• [Provided material]
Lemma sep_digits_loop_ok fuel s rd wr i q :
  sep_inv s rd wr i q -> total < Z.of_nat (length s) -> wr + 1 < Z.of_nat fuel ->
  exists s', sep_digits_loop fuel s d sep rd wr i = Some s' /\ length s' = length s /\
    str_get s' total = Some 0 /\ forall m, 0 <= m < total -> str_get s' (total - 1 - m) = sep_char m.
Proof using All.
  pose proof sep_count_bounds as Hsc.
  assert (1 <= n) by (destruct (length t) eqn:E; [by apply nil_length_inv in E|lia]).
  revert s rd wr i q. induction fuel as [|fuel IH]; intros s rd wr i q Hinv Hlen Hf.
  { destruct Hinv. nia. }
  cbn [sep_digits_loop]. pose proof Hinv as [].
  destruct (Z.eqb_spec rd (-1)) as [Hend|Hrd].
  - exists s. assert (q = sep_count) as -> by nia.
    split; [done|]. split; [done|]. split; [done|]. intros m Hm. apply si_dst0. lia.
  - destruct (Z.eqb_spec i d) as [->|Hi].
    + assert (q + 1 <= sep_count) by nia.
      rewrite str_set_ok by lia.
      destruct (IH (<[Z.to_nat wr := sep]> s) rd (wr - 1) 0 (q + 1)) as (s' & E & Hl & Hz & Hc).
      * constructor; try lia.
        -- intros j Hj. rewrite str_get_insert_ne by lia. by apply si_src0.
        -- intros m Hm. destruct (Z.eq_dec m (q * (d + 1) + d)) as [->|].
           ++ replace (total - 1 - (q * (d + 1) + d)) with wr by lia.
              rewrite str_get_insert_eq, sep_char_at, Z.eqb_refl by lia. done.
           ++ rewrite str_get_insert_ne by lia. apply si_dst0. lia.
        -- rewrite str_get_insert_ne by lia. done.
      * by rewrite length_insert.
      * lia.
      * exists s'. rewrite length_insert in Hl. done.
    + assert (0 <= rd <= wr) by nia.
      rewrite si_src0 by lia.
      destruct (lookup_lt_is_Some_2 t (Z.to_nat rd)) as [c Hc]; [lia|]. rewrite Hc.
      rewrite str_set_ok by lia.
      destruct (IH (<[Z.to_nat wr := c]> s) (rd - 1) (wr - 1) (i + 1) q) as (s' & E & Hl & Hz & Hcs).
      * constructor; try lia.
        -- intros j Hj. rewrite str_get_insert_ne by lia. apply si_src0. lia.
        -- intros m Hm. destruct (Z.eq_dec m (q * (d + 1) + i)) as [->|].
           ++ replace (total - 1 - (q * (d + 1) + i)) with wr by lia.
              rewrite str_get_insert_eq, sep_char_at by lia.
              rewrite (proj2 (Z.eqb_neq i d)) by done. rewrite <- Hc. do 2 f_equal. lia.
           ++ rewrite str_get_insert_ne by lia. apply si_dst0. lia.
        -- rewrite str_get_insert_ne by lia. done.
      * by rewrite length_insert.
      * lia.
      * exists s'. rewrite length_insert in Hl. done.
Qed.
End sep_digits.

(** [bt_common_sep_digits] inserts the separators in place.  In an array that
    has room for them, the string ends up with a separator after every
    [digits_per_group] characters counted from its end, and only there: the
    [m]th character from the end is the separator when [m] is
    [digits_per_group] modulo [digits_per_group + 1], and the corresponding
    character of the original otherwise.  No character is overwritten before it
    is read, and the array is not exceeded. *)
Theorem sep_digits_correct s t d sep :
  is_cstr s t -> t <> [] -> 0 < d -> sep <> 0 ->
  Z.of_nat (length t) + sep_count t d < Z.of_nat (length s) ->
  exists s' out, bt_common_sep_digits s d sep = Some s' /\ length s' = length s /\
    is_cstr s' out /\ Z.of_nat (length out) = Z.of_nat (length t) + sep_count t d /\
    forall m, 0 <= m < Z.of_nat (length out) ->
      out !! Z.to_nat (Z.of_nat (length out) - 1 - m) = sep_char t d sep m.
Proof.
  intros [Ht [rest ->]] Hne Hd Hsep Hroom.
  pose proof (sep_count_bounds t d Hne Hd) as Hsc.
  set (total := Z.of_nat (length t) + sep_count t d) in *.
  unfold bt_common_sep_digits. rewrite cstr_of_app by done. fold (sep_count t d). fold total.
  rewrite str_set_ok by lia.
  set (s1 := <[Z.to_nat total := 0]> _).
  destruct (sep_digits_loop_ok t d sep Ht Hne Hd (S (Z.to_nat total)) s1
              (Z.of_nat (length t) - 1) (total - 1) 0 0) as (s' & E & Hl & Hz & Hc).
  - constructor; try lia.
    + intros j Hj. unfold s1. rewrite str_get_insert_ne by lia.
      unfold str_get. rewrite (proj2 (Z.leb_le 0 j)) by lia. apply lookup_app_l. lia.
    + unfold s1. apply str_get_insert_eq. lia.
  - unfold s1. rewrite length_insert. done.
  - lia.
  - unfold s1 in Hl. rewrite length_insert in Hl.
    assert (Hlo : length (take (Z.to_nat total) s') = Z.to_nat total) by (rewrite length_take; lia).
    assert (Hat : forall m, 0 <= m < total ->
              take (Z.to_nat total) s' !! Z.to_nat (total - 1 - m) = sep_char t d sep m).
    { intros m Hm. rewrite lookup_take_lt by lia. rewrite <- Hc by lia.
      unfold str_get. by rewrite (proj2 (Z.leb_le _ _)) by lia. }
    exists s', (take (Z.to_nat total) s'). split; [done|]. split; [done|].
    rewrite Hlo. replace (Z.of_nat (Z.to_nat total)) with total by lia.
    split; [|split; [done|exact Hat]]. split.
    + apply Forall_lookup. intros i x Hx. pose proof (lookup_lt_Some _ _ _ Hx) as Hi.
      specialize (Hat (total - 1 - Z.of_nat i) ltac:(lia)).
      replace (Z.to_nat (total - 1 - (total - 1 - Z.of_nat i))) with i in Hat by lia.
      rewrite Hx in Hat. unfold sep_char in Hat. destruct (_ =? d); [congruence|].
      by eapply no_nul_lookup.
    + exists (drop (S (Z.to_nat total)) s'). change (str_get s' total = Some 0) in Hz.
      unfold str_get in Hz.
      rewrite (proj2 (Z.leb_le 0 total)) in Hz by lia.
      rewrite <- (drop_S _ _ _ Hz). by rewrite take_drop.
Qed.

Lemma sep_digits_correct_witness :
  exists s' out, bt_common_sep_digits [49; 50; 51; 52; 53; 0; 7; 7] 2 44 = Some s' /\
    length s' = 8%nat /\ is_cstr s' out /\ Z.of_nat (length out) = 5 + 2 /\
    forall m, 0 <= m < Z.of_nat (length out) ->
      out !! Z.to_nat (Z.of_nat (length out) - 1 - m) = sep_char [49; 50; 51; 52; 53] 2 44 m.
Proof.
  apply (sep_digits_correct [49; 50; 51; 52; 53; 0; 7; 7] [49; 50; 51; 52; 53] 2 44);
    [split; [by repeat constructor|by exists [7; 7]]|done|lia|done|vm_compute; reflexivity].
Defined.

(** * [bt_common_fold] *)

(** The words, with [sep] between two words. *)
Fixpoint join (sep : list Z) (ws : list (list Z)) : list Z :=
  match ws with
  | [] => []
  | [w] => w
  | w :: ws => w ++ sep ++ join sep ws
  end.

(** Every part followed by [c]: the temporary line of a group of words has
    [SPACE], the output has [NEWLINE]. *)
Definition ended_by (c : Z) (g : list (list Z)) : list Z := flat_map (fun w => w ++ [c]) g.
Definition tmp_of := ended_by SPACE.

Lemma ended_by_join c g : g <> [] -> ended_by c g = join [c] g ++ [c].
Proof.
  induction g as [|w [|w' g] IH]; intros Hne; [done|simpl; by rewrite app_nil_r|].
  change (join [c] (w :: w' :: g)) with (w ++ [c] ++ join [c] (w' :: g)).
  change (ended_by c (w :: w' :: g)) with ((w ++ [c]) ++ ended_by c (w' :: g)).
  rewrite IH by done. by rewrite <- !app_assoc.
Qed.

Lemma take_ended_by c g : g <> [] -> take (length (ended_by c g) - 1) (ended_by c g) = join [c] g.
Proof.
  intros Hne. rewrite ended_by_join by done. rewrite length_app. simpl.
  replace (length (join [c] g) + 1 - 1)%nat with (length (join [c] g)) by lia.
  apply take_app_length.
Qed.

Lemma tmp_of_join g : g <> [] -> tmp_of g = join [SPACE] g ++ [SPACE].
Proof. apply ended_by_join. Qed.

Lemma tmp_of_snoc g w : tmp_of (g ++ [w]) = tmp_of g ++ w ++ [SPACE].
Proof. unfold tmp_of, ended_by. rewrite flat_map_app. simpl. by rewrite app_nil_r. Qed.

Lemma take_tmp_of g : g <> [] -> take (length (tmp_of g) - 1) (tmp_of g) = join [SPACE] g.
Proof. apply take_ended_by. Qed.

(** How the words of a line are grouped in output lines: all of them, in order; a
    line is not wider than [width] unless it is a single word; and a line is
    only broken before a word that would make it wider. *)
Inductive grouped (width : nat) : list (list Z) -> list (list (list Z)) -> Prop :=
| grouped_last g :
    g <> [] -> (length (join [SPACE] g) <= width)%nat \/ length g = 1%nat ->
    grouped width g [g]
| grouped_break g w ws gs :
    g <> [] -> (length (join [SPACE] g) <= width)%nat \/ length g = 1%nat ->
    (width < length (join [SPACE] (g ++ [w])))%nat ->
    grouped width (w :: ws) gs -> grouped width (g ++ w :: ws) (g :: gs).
==
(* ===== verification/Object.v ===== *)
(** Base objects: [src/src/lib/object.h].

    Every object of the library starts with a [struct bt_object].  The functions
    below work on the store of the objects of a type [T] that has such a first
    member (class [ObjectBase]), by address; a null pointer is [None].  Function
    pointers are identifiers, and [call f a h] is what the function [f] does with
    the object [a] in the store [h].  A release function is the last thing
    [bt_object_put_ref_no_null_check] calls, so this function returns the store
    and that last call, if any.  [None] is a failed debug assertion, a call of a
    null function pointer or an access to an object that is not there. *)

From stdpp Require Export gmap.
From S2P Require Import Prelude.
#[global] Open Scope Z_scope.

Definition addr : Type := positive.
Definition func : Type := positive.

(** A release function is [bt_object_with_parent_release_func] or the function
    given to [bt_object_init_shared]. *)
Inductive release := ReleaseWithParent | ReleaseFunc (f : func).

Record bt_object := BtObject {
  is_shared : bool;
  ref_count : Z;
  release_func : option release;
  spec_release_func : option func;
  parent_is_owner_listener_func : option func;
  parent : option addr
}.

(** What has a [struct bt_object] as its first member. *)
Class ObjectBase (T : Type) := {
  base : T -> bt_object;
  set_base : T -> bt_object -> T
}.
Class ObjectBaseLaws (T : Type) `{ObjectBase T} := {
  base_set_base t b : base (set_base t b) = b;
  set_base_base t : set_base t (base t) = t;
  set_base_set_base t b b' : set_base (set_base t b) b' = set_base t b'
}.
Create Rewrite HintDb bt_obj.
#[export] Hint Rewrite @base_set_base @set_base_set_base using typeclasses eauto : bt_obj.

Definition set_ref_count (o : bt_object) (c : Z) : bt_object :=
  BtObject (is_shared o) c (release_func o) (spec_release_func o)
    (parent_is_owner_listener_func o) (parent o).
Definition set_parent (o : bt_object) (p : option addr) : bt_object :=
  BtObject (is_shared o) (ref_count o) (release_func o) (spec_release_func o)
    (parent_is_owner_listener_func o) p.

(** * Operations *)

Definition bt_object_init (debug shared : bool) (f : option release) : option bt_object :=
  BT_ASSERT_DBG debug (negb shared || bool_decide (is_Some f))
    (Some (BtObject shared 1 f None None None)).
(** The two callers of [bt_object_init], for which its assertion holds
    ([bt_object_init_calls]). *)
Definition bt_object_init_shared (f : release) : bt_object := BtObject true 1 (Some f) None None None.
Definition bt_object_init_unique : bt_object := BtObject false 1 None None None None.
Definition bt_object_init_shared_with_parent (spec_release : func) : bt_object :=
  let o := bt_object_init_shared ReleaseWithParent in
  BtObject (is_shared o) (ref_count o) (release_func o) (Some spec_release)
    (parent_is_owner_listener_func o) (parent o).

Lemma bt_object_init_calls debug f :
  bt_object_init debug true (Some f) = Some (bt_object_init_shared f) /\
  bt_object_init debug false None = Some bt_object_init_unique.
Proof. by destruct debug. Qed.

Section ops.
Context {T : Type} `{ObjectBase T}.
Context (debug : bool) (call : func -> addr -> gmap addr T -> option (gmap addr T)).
---
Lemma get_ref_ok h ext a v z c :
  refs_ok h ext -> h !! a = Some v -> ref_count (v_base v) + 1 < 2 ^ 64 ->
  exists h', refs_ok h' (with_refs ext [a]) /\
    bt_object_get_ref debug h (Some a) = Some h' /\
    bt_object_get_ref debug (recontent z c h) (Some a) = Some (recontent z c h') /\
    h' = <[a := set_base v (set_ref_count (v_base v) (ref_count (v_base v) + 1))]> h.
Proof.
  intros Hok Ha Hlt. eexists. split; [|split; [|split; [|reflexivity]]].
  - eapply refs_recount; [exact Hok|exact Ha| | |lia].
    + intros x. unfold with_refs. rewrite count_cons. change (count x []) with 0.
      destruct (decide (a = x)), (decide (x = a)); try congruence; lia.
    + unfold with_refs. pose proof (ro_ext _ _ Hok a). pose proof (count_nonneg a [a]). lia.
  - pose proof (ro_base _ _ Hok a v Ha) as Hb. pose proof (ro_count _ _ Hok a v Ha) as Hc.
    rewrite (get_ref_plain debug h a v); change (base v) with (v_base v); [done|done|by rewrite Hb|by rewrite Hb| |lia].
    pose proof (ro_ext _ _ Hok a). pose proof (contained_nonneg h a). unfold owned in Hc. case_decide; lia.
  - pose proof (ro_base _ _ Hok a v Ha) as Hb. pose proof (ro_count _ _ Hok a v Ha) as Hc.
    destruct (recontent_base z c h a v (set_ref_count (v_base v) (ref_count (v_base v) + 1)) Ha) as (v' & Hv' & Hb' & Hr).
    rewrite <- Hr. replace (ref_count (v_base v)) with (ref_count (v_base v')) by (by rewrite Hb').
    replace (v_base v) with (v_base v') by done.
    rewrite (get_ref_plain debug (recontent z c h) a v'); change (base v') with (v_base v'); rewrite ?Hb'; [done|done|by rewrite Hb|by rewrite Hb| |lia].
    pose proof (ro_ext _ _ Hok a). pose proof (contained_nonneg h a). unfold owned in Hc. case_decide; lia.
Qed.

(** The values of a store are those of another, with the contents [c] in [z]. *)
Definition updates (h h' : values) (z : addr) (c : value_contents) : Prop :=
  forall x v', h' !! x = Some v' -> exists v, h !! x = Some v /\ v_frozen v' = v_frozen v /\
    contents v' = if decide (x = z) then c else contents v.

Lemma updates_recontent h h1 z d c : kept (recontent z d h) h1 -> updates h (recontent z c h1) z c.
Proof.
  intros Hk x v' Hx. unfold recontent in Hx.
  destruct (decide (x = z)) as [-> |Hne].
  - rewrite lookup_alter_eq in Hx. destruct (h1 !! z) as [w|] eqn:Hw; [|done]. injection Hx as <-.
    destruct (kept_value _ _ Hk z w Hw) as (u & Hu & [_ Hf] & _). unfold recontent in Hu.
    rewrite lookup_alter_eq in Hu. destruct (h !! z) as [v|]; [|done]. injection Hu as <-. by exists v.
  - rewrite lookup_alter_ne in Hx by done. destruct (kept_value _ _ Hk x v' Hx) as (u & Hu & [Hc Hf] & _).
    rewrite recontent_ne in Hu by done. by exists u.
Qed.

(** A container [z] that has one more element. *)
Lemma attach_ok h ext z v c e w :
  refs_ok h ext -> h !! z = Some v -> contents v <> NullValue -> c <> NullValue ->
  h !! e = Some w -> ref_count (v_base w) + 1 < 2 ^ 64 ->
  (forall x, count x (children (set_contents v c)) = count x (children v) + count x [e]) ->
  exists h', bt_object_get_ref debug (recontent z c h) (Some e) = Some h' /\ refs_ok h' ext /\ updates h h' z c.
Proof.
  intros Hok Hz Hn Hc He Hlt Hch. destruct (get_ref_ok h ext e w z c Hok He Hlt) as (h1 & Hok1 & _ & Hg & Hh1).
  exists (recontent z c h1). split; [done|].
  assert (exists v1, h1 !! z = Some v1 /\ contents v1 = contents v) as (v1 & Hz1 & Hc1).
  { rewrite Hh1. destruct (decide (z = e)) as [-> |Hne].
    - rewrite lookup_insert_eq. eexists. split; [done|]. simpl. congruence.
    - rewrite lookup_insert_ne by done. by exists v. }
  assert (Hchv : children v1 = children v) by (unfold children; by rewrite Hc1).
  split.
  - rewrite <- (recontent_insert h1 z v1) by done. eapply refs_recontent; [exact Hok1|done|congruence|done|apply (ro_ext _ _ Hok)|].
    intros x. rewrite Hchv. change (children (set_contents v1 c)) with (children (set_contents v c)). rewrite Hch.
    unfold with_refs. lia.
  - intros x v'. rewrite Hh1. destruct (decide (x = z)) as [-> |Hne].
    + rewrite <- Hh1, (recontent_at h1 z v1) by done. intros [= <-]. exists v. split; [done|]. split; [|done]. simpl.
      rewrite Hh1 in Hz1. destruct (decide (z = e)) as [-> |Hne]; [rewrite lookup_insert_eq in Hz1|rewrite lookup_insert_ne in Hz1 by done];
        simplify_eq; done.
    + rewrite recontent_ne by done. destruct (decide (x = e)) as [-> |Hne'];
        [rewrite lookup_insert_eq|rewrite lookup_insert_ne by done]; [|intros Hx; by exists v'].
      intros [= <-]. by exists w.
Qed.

• [Your assignment]
When you reach the line containing "(** The words, with" in the data above, start copying exactly, and stop after the line containing "Proof. apply take_ended_by. Qed.".

• [Task output]
(** The words, with [sep] between two words. *)
Fixpoint join (sep : list Z) (ws : list (list Z)) : list Z :=
  match ws with
  | [] => []
  | [w] => w
  | w :: ws => w ++ sep ++ join sep ws
  end.

(** Every part followed by [c]: the temporary line of a group of words has
    [SPACE], the output has [NEWLINE]. *)
Definition ended_by (c : Z) (g : list (list Z)) : list Z := flat_map (fun w => w ++ [c]) g.
Definition tmp_of := ended_by SPACE.

Lemma ended_by_join c g : g <> [] -> ended_by c g = join [c] g ++ [c].
Proof.
  induction g as [|w [|w' g] IH]; intros Hne; [done|simpl; by rewrite app_nil_r|].
  change (join [c] (w :: w' :: g)) with (w ++ [c] ++ join [c] (w' :: g)).
  change (ended_by c (w :: w' :: g)) with ((w ++ [c]) ++ ended_by c (w' :: g)).
  rewrite IH by done. by rewrite <- !app_assoc.
Qed.

Lemma take_ended_by c g : g <> [] -> take (length (ended_by c g) - 1) (ended_by c g) = join [c] g.
Proof.
  intros Hne. rewrite ended_by_join by done. rewrite length_app. simpl.
  replace (length (join [c] g) + 1 - 1)%nat with (length (join [c] g)) by lia.
  apply take_app_length.
Qed.

Lemma tmp_of_join g : g <> [] -> tmp_of g = join [SPACE] g ++ [SPACE].
Proof. apply ended_by_join. Qed.

Lemma tmp_of_snoc g w : tmp_of (g ++ [w]) = tmp_of g ++ w ++ [SPACE].
Proof. unfold tmp_of, ended_by. rewrite flat_map_app. simpl. by rewrite app_nil_r. Qed.

Lemma take_tmp_of g : g <> [] -> take (length (tmp_of g) - 1) (tmp_of g) = join [SPACE] g.
Proof. apply take_ended_by. Qed.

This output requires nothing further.